Pour ou contre Netanyahu
Le Premier ministre israélien – qui expédie les affaires courantes – dénonce de son côté une « chasse aux sorcières » et « un coup d’État » de la part des autorités judiciaires israéliennes contre sa personne. Benjamin Netanyahu, 70 ans, détenteur du record de longévité au poste de chef de gouvernement dans l’histoire d’Israël avec treize ans au compteur, n’a cependant aucune obligation légale de démissionner à la suite des inculpations du procureur général.

En tant que Premier ministre intérimaire, il resterait en poste jusqu’à ce qu’un nouveau gouvernement soit formé. Ce processus pourrait prendre des mois après les élections de mars, dans le cas où un nouveau (et énième) cycle tortueux de constitution d’une coalition s’ouvrirait une nouvelle fois.
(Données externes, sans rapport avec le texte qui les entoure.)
(** * Phasor runtime values (Runtime/Value.hpp), embedded in Rocq

    The C++ class [Phasor::Value] is a [std::variant] over seven
    alternatives.  Two of them are [std::shared_ptr]s to mutable instances
    (a struct instance and a vector of values), so the embedding keeps an
    explicit store of instances and represents the two reference kinds by
    handles into it.

    Conventions of the embedding:
    - [int64_t] is [Z] with two's complement wrap-around written out
      ([wrap64]);
    - [double] is the IEEE-754 binary64 format, given by the Standard
      Library's [spec_float] at precision 53 and maximal exponent 1024;
    - a member function that can throw returns an [Outcome]; what C++
      leaves undefined (dereferencing an empty [shared_ptr], an integer
      quotient that is not an [int64_t]) is [Undefined];
    - the recursion of [operator==] and [toString] through array instances
      is bounded by a fuel argument that is consumed only by the nested
      calls on array elements. *)

From Stdlib Require Import ZArith Lia Bool.
From Stdlib Require Import Floats.SpecFloat.
From stdpp Require Import base option list strings gmap pretty.

Local Open Scope Z_scope.

(** ** Machine numbers *)

Module Int64.

Definition modulus : Z := 2 ^ 64.
Definition min_signed : Z := - 2 ^ 63.
Definition max_signed : Z := 2 ^ 63 - 1.

(** Membership in the range of [int64_t]. *)
Definition in_range (z : Z) : Prop := min_signed <= z <= max_signed.

(** Two's complement reduction of a mathematical integer to [int64_t]. *)
Definition wrap64 (z : Z) : Z := (z + 2 ^ 63) mod modulus - 2 ^ 63.

Definition add (a b : Z) : Z := wrap64 (a + b).
Definition sub (a b : Z) : Z := wrap64 (a - b).
Definition mul (a b : Z) : Z := wrap64 (a * b).
Definition neg (a : Z) : Z := wrap64 (- a).
(** [representable z]: [z] is an [int64_t]. *)
Definition representable (z : Z) : bool :=
  (min_signed <=? z) && (z <=? max_signed).

(** C++ [/] and [%] on integers truncate toward zero: [Z.quot], [Z.rem].
    Both are defined only when the quotient is an [int64_t]; the quotient of
    the smallest value by [-1] is not, and the machine division traps there:
    the result is [None].  A zero divisor is tested by the callers. *)
Definition div (a b : Z) : option Z :=
  if representable (Z.quot a b) then Some (Z.quot a b) else None.
Definition rem (a b : Z) : option Z :=
  if representable (Z.quot a b) then Some (wrap64 (Z.rem a b)) else None.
Si son éventuelle reconduction à la tête d’Israël était confirmée à la suite du troisième scrutin, il pourrait, durant son mandat, demander au Parlement de lui accorder l’immunité face aux poursuites.

De leur côté, 52 % des Israéliens pensent que Benjamin Netanyahu devrait démissionner de son poste de Premier ministre après son inculpation, selon un sondage publié par Channel 12 News vendredi dernier et rapporté par le quotidien israélien Haaretz. 57 % des électeurs de droite ont en revanche répondu que « Bibi » devrait continuer à diriger le gouvernement israélien malgré ces accusations. Cela atteste du poids toujours important de ce dernier sur la scène politique israélienne. Il s’est construit une image de protecteur et de « Monsieur Sécurité » d’Israël qu’aucun de ses adversaires ne semble pouvoir dénigrer. Cette nouvelle campagne et ce troisième scrutin auront par conséquent davantage l’allure d’un référendum « pour ou contre le pouvoir de Benjamin Netanyahu », ce dernier jouant sa survie politique mais aussi personnelle.La question palestinienne semble en revanche totalement absente des débats, alors que l’Autorité palestinienne – dirigée par Mahmoud Abbas– devrait organiser des élections dans les territoires qu’elle contrôle, une première depuis 2006. Une troisième élection pourrait toutefois ne pas changer la donne actuelle. Des sondages d’opinion placent déjà MM. Netanyahu et Gantz au coude-à-coude sans être en mesure de rallier avec leurs alliés respectifs une majorité de sièges. Le risque d’une quatrième élection anticipée semble même déjà évoqué sans même que la troisième ait commencé.

Les fractures actuelles au sein du paysage politique israélien, couplées avec la volonté de chacun des leaders de parti de ne pas vouloir (ou presque) faire de concessions, bloquent toute avancée possible pour obtenir une majorité à la Knesset. Toujours est-il que des surprises, qui sont une tradition en Israël, peuvent toujours arriver. L’issue du scrutin sera sans doute plus claire dès le 26 décembre avec les élections au sein du Likoud.